Red's primary focus is the CMS project in Switzerland, including the recent discovery of the LIGO gravitational wave discovery.

=== Attic ===
Attic is HCC's near-line data archival system for researchers to use either in aggregation with the computing resources offered, or independently. Attic currently has 1 PB of available data storage backed up daily at both Omaha and Lincoln locations.

=== Anvil ===
Anvil is HCC's cloud computing resource, based on the OpenStack software. Anvil allows researchers to create virtual machines to do research or test concepts not well suited to a cluster environment or where root access is needed. Anvil currently has 1,500 cores, 19,400 GB of memory, and 500 TB of available storage for use by researchers.

== Retired resources ==

=== RCF ===
RCF, Research Core Foundation, was used from March 1999 to January 2004. It was an Origin 2000 machine with 8 CPUs, 108 GB of storage, 24 GB of memory in total and a 155 Mbit/s connection to Internet2.

=== Homestead ===
Homestead was the successor to RCF, running from January 2004 to September 2008. Its name comes from Nebraska being a large portion of the Homestead Act of 1862. The cluster consisted of 16 nodes with 2 R10k CPUs, 256 MB of memory, and 6 GB of storage.

=== Bugeater ===
Bugeater was the first cluster with the Holland Computing Center, running from October 2000 to 2005. Its namesake is an early nickname of the University of Nebraska, the Bugeaters. The cluster was a prototype Beowulf cluster consisting of 8 nodes, each with 2 Pentium III CPUs and 20 GB of storage

=== Sandhills ===
Sandhills originally was created in February 2002 and the original hard was retired in March 2007. It consisted of 24 nodes, each with 2 Athlon MP CPUs, 1 GB of memory, and 20 GB of storage.

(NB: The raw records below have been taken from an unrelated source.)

(* ===== verification/Cli.v ===== *)
(** * The command line client

    [odoroboctl/src/cli.rs]: the subcommands, the manifest [create] builds and
    validates, and the requests of [run_command]. The HTTP client is a class;
    [Connected] says that its requests reach the server of [HttpApi.v]. *)

From S2P Require Import Prelude RustString RustFloat SortedVec Manifest Json ManifestJson.
From S2P Require Import Messages Cache Scheduling SchedHandlers HttpApi HttpFacts.
Open Scope N_scope.

Inductive Command :=
| Create (image name : rstring) (vcpus memory : N)
| ListCommand
| DeleteCommand (vmid : rstring)
| ShutdownCommand (vmid : rstring).

Record Cli := { manager_addr : rstring; command : Command }.

(** The values the argument parser fills in. *)
Definition default_manager_addr : rstring := lit "http://localhost:3000".
Definition create_defaults (image : rstring) : Command :=
  Create image (lit "test_vm") 4 (4 * 2 ^ 30).

(** ** The manifest of [create] *)

Definition default_boot : Boot :=
  {| boot_start := false; boot_firmware := None; boot_kernel := None; boot_cmdline := None |}.

Definition create_manifest (id : Ulid) (image name : rstring) (vcpus memory : N) : VmManifest := {|
  api_version := MANIFEST_VERSION;
  manifest_id := id;
  desired := {|
    metadata := {| metadata_name := name; metadata_labels := ∅; metadata_annotations := ∅ |};
    compute := {| compute_vcpus := vcpus; compute_max_vcpus := None;
                  compute_memory_bytes := memory |};
    storage := [{| storage_id := lit "root"; storage_uri := Some image;
                   storage_volume_id := None; storage_read_only := false |}];
    networks := [];
    placement := default_placement;
    boot := {| boot_start := true; boot_firmware := boot_firmware default_boot;
               boot_kernel := boot_kernel default_boot; boot_cmdline := boot_cmdline default_boot |};
    cloud_init := None;
    vsock := None |};
  observed := None |}.

(** ** Responses *)

(** [APIError]; the timestamp is read by the [chrono] library. *)
Record APIError := {
  api_code : N;
  api_message : rstring;
  api_errors : option (list rstring);
  api_success : bool;
  api_timestamp : rstring }.

Definition api_error_from_json (parse_timestamp : rstring → option rstring) (j : Json) :
    option APIError :=
  vs ← struct_fields false
    [lit "code"; lit "message"; lit "errors"; lit "success"; lit "timestamp"] j;
  match vs with
  | [code; message; errors; success; timestamp] =>
      code ← required (uint_codec 65535) code;
      message ← required string_codec message;
      errors ← optional (vec_codec string_codec) errors;
      success ← required bool_codec success;
      timestamp ← required string_codec timestamp;
      timestamp ← parse_timestamp timestamp;
      Some {| api_code := code; api_message := message; api_errors := errors;
              api_success := success; api_timestamp := timestamp |}
  | _ => None
  end.

(** The client's own [VMListResponse], whose identifiers are strings. *)
Definition vm_list_from_json (j : Json) : option (list rstring) :=
  vs ← struct_fields false [lit "vms"] j;
  match vs with
  | [vms] => required (vec_codec string_codec) vms
  | _ => None
  end.

(** What the client prints: to standard output, then to standard error. *)
Inductive Line :=
| OutUrl (url : rstring)
| OutBody (b : Body)
| OutMessage (m : rstring)
| OutVm (vmid : rstring)
| ErrApi (code : N) (e : APIError)
| ErrBody (code : N) (b : Body).

Inductive CliError := InvalidManifest (e : ManifestError) | RequestFailed | ReadFailed.

(** What the client uses of its libraries: sending a request, the address a
    response came from, whether a body can be read as text, its JSON value,
    and reading a timestamp. *)
Class HttpSend (W : Type) := {
  client_send : rstring → rstring → Body → W → W * option HttpResponse;
  response_url : rstring → rstring;
  body_readable : Body → bool;
  body_json : Body → option Json;
  parse_timestamp : rstring → option rstring }.

Section run.
Context {UT : UlidText} {W : Type} {HS : HttpSend W}.

Definition is_success (r : HttpResponse) : bool := (200 <=? status r) && (status r <? 300).

Definition print_api_error (r : HttpResponse) : list Line * result CliError () :=
  if negb (body_readable (body r)) then ([], Err ReadFailed)
  else
    match body_json (body r) ≫= api_error_from_json parse_timestamp with
    | Some e => ([ErrApi (status r) e], Ok ())
    | None => ([ErrBody (status r) (body r)], Ok ())
    end.

Definition print_message_response (r : HttpResponse) (success_message : rstring) :
    list Line * result CliError () :=
  if is_success r then
    if negb (body_readable (body r)) then ([], Err ReadFailed)
    else ([OutBody (body r); OutMessage success_message], Ok ())
  else print_api_error r.

Definition print_vm_list (r : HttpResponse) : list Line * result CliError () :=
  if is_success r then
    match body_json (body r) ≫= vm_list_from_json with
    | Some vms => (OutVm <$> vms, Ok ())
    | None => ([], Err ReadFailed)
    end
  else print_api_error r.

(** A request, and what is printed of its response. *)
Definition request (m url : rstring) (b : Body) (show : HttpResponse → list Line * result CliError ())
    (w : W) : W * list Line * result CliError () :=
  match client_send m url b w with
  | (w, None) => (w, [], Err RequestFailed)
  | (w, Some r) => let '(lines, res) := show r in (w, lines, res)
  end.

(** [id] is the identifier [Ulid::generate] yields. *)
Definition run_command (cli : Cli) (id : Ulid) (w : W) : W * list Line * result CliError () :=
  let base_url := manager_addr cli in
  match command cli with
  | Create image name vcpus memory =>
      let vm := create_manifest id image name vcpus memory in
      match validate vm with
      | Err e => (w, [], Err (InvalidManifest e))
      | Ok () =>
          let url := base_url ++ lit "/vms" in
          request POST url (BJson (enc CreateVMRequest_codec {| request_vm := vm |}))
            (λ r, let '(lines, res) :=
                    print_message_response r (lit "VM create request sent successfully") in
                  (OutUrl (response_url url) :: lines, res)) w
      end
  | ListCommand => request GET (base_url ++ lit "/vms") BEmpty print_vm_list w
  | DeleteCommand vmid =>
      request DELETE (base_url ++ lit "/vms/" ++ vmid) BEmpty
        (λ r, print_message_response r (lit "VM delete request sent successfully")) w
  | ShutdownCommand vmid =>
      request PUT (base_url ++ lit "/vms/" ++ vmid ++ lit "/shutdown") BEmpty
        (λ r, print_message_response r (lit "VM shutdown request sent successfully")) w
  end.
End run.

(** ** What [create] sends *)

Lemma create_manifest_valid id image name vcpus memory :
  validate (create_manifest id image name vcpus memory) = Ok () ↔
  blank name = false ∧ 0 < vcpus ∧ 0 < memory ∧ blank image = false.
Proof.
  unfold validate, desired_validate. cbn -[blank validate_compute validate_storage].
  destruct (blank name); [naive_solver|].
  unfold validate_compute. cbn -[blank validate_storage].
  destruct (N.eqb_spec vcpus 0); cbn -[blank validate_storage]; [split; [done|lia]|].
  destruct (N.eqb_spec memory 0); cbn -[blank]; [split; [done|lia]|].
  change (blank (lit "root")) with false. cbn -[blank].
  destruct (blank image); cbn; [naive_solver|]. split; [|done]. intros _. split_and!; lia || done.
Qed.

(** [create] checks its arguments before it sends anything. The manifest
    it builds validates exactly when the name and the image are not blank and
    there are vCPUs and memory; otherwise the command ends with the
    validation's error, without a request and without output. *)
Theorem cli_create_validates {UT : UlidText} {W} {HS : HttpSend W} addr image name vcpus memory id w :
  (validate (create_manifest id image name vcpus memory) = Ok () ↔
   blank name = false ∧ 0 < vcpus ∧ 0 < memory ∧ blank image = false) ∧
  (¬ (blank name = false ∧ 0 < vcpus ∧ 0 < memory ∧ blank image = false) →
   ∃ e, run_command {| manager_addr := addr; command := Create image name vcpus memory |} id w =
        (w, [], Err (InvalidManifest e))).
Proof.
  split; [apply create_manifest_valid|]. rewrite <-create_manifest_valid with (id := id).
  cbn [run_command command manager_addr].
  destruct (validate _) as [[]|e]; [by intros []|]. by exists e.
Qed.

(** ** The client and the server *)

Section connected.
Context {UT : UlidText} {UL : UlidTextLaws} {AX : Axum} {AL : AxumLaws} {order : IterOrder}.
Context (to_bytes : ActorId → list N) (from_bytes : list N → option ActorId).
Context (send_error_text : SendError SchedulerError → rstring).

(** The world of the client: the scheduler and what was asked of the runtime. *)
Definition World : Type := SchedulerActor * list SchedEffect.

(** A request to a plain path below the manager's address reaches the server
    and is answered; text and JSON bodies arrive as they were sent. *)
Class Connected {HS : HttpSend World} (o : Outside) (addr : rstring) : Prop := {
  connected_send m path b s log :
    plain_path path →
    client_send m (addr ++ path) b (s, log) =
    let '(s', r, effects) :=
      serve to_bytes from_bytes send_error_text o {| method := m; path := path; payload := b |} s in
    ((s', log ++ effects), Some r);
  connected_readable j : body_readable (BJson j) = true;
  connected_json j : body_json (BJson j) = Some j }.

Context {HS : HttpSend World} (o : Outside) (addr : rstring) {HC : Connected o addr}.

(** The message of the scheduler a command stands for. *)
Inductive command_msg (id : Ulid) : Command → ∀ {A}, HttpMsg A → Prop :=
| cm_create image name vcpus memory :
    command_msg id (Create image name vcpus memory)
      (MCreateVM {| create_vmid := id;
                    create_config := create_manifest id image name vcpus memory |})
| cm_list : command_msg id ListCommand MListVMs
| cm_delete u : command_msg id (DeleteCommand (ulid_to_string u)) (MDeleteVM u)
| cm_shutdown u : command_msg id (ShutdownCommand (ulid_to_string u)) (MShutdownVM u).

(** What is printed for the scheduler's reply. *)
Definition url_line {A} (msg : HttpMsg A) : list Line :=
  match msg with MCreateVM _ => [OutUrl (response_url (addr ++ lit "/vms"))] | _ => [] end.
Definition printed {A} (msg : HttpMsg A) : A → list Line :=
  match msg in HttpMsg A return A → list Line with
  | MCreateVM _ => λ reply,
      [OutBody (BJson (CreateVMReply_json reply));
       OutMessage (lit "VM create request sent successfully")]
  | MListVMs => λ ids, OutVm <$> (ulid_to_string <$> ids)
  | MDeleteVM _ => λ _,
      [OutBody (BJson JNull); OutMessage (lit "VM delete request sent successfully")]
  | MShutdownVM _ => λ _,
      [OutBody (BJson JNull); OutMessage (lit "VM shutdown request sent successfully")]
  | MGetConsoleHistory _ => λ _, []
  | MGetVMInfo _ => λ _, []
  end.

(** The body of a server error lacks the fields [APIError] requires, so the
    client prints it as it came. *)
Lemma server_error_is_raw m code :
  print_api_error {| status := code; body := BJson (message_json m) |} =
  ([ErrBody code (BJson (message_json m))], Ok ()).
Proof.
  unfold print_api_error. cbn [body status]. rewrite connected_readable, connected_json. done.
Qed.

Lemma vm_list_roundtrip ids :
  vm_list_from_json (VMListResponse_json {| list_vms_ids := ids |}) = Some (ulid_to_string <$> ids).
Proof.
  unfold vm_list_from_json, VMListResponse_json.
  change [lit "vms"] with [(lit "vms", Some (enc (vec_codec ulid_codec)
    (list_vms_ids {| list_vms_ids := ids |})))].*1.
  rewrite struct_fields_obj by apply NoDup_singleton.
  cbn [mbind option_bind fmap list_fmap snd required dec vec_codec enc list_vms_ids].
  apply mapM_Some, Forall2_fmap_l, Forall2_fmap_r, Forall_Forall2_diag, Forall_true. done.
Qed.

(** The message a [create], [delete] or [shutdown] prints. *)
Lemma message_shown m r :
  status r = 200 ∧ (∃ j, body r = BJson j) ∨ (∃ text, r = failure text) →
  print_message_response r m =
  (if is_success r then [OutBody (body r); OutMessage m] else [ErrBody (status r) (body r)], Ok ()).
Proof.
  intros [[Hr [j Hb]]|[text ->]].
  - unfold print_message_response, is_success. rewrite Hr, Hb. cbn. by rewrite connected_readable.
  - apply server_error_is_raw.
Qed.

Lemma run_command_answer id c {A} (msg : HttpMsg A) s log :
  command_msg id c msg → msg_ok msg → o_http o = Answered → o_scheduler o = Answered →
  run_command {| manager_addr := addr; command := c |} id (s, log) =
  let '(s', reply, effects) := scheduler_answer to_bytes from_bytes o msg s in
  ((s', log ++ effects),
   url_line msg ++ match reply with
     | Ok a => printed msg a
     | Err _ => [ErrBody 500 (BJson (message_json (failure_text msg)))]
     end, Ok ()).
Proof.
  intros Hc Hm Hh Hs.
  pose proof (serve_scheduler to_bytes from_bytes send_error_text o msg s Hm Hh Hs) as Hserve.
  destruct (scheduler_answer to_bytes from_bytes o msg s) as [[s' reply] effects].
  destruct Hc as [image name vcpus memory| |u|u]; cbn [run_command command manager_addr].
  - destruct Hm as (_ & _ & Hv). cbn [create_config] in Hv. rewrite Hv. unfold request.
    rewrite connected_send by apply plain_vms_path.
    change (lit "/vms") with vms_path. cbn [request_of create_config] in Hserve. rewrite Hserve.
    destruct reply as [a|e]; rewrite message_shown by eauto; done.
  - unfold request. rewrite connected_send by apply plain_vms_path.
    change (lit "/vms") with vms_path. cbn [request_of] in Hserve. rewrite Hserve.
    destruct reply as [a|e]; cbn [success_of failure].
    + unfold print_vm_list, is_success. cbn -[vm_list_from_json VMListResponse_json].
      rewrite connected_json. cbn -[vm_list_from_json VMListResponse_json].
      by rewrite vm_list_roundtrip.
    + change (print_vm_list _) with (print_api_error (failure (failure_text MListVMs))).
      unfold failure. by rewrite server_error_is_raw.
  - unfold request. change (lit "/vms/" ++ ulid_to_string u) with (vm_path u).
    rewrite connected_send by apply plain_vm_path. cbn [request_of] in Hserve. rewrite Hserve.
    destruct reply as [a|e]; rewrite message_shown by eauto; done.
  - unfold request.
    change (lit "/vms/" ++ ulid_to_string u ++ lit "/shutdown")
      with ((lit "/vms/" ++ ulid_to_string u) ++ lit "/shutdown").
    change (lit "/vms/" ++ ulid_to_string u) with (vm_path u).
    rewrite connected_send by apply plain_shutdown_path.
    cbn [request_of] in Hserve. rewrite Hserve.
    destruct reply as [a|e]; rewrite message_shown by eauto; done.
Qed.

(** C13. A command of the client is the scheduler's operation. With a client
    that is connected to the server and actors that answer, [create] with
    valid arguments, [list], and [delete] and [shutdown] of a ULID do to the
    scheduler exactly what its handler of that message does, with the same
    requests to the runtime; the command ends without an error, and it prints
    the handler's reply when that succeeded and the server's error otherwise. *)
Theorem cli_reaches_scheduler id c {A} (msg : HttpMsg A) s log :
  command_msg id c msg → msg_ok msg → o_http o = Answered → o_scheduler o = Answered →
  run_command {| manager_addr := addr; command := c |} id (s, log) =
  let '(s', reply, effects) := scheduler_answer to_bytes from_bytes o msg s in
  ((s', log ++ effects),
   url_line msg ++ match reply with
     | Ok a => printed msg a
     | Err _ => [ErrBody 500 (BJson (message_json (failure_text msg)))]
     end, Ok ()).
Proof. apply run_command_answer. Qed.
End connected.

In 2013, Sandhills received a large upgrade to a mix of 8, 12, and 16 core AMD Opteron Processors. The cluster had 108 nodes with 5,472 cores, a total of 18,000 GB of memory and a total of 175 TB of Storage. This revision was retired November 2018 and is now part of the Rhino cluster.

=== Prairiefire ===
Prairiefire was the first notable cluster with the Holland computing center, ranking in the TOP500 for 3 consecutive years, 2002, 2003, and 2004, placing 107th, 188th, and 292nd respectively. Prairiefire got its namesake from the Nebraska prairies. The cluster ran from August 2002 to 2006. At the time of its 2002 TOP500 placement, it had 128 nodes with 2, dual core AMD AthlonMP CPUs, 2 GB of memory. Prairiefire retired in 2012 when it was merged into the newer Sandhills cluster.

=== Merritt ===
Named after the Merritt Reservoir, Merritt ran from August 2007 to June 2012. Merritt was an Altix 3700 with 64 Itanium2 processors, 512 GB of memory and 8 TB of storage.

=== Firefly ===
Firefly was another notable cluster, placing 43rd in the TOP500 at its creation in 2007. Before retiring in July 2013, Firefly consisted of 1151 nodes, each with 2 dual core AMD Opteron processors, 8 GB of memory, and a total of 150 TB of storage. During its use, 140 nodes were upgraded to dual quad core engineering samples from AMD.

=== Tusker ===
Tusker was the Holland Computer Center's high memory cluster, designed for researchers to be able to run jobs requiring a large quantity of memory with nodes ranging from 256 GB to 1 TB of memory per node. In total, Tusker had 5200 cores, 22 TB of memory, and 500 TB of Lustre storage space. Tusker was retired April 2019 and is now part of the Rhino cluster.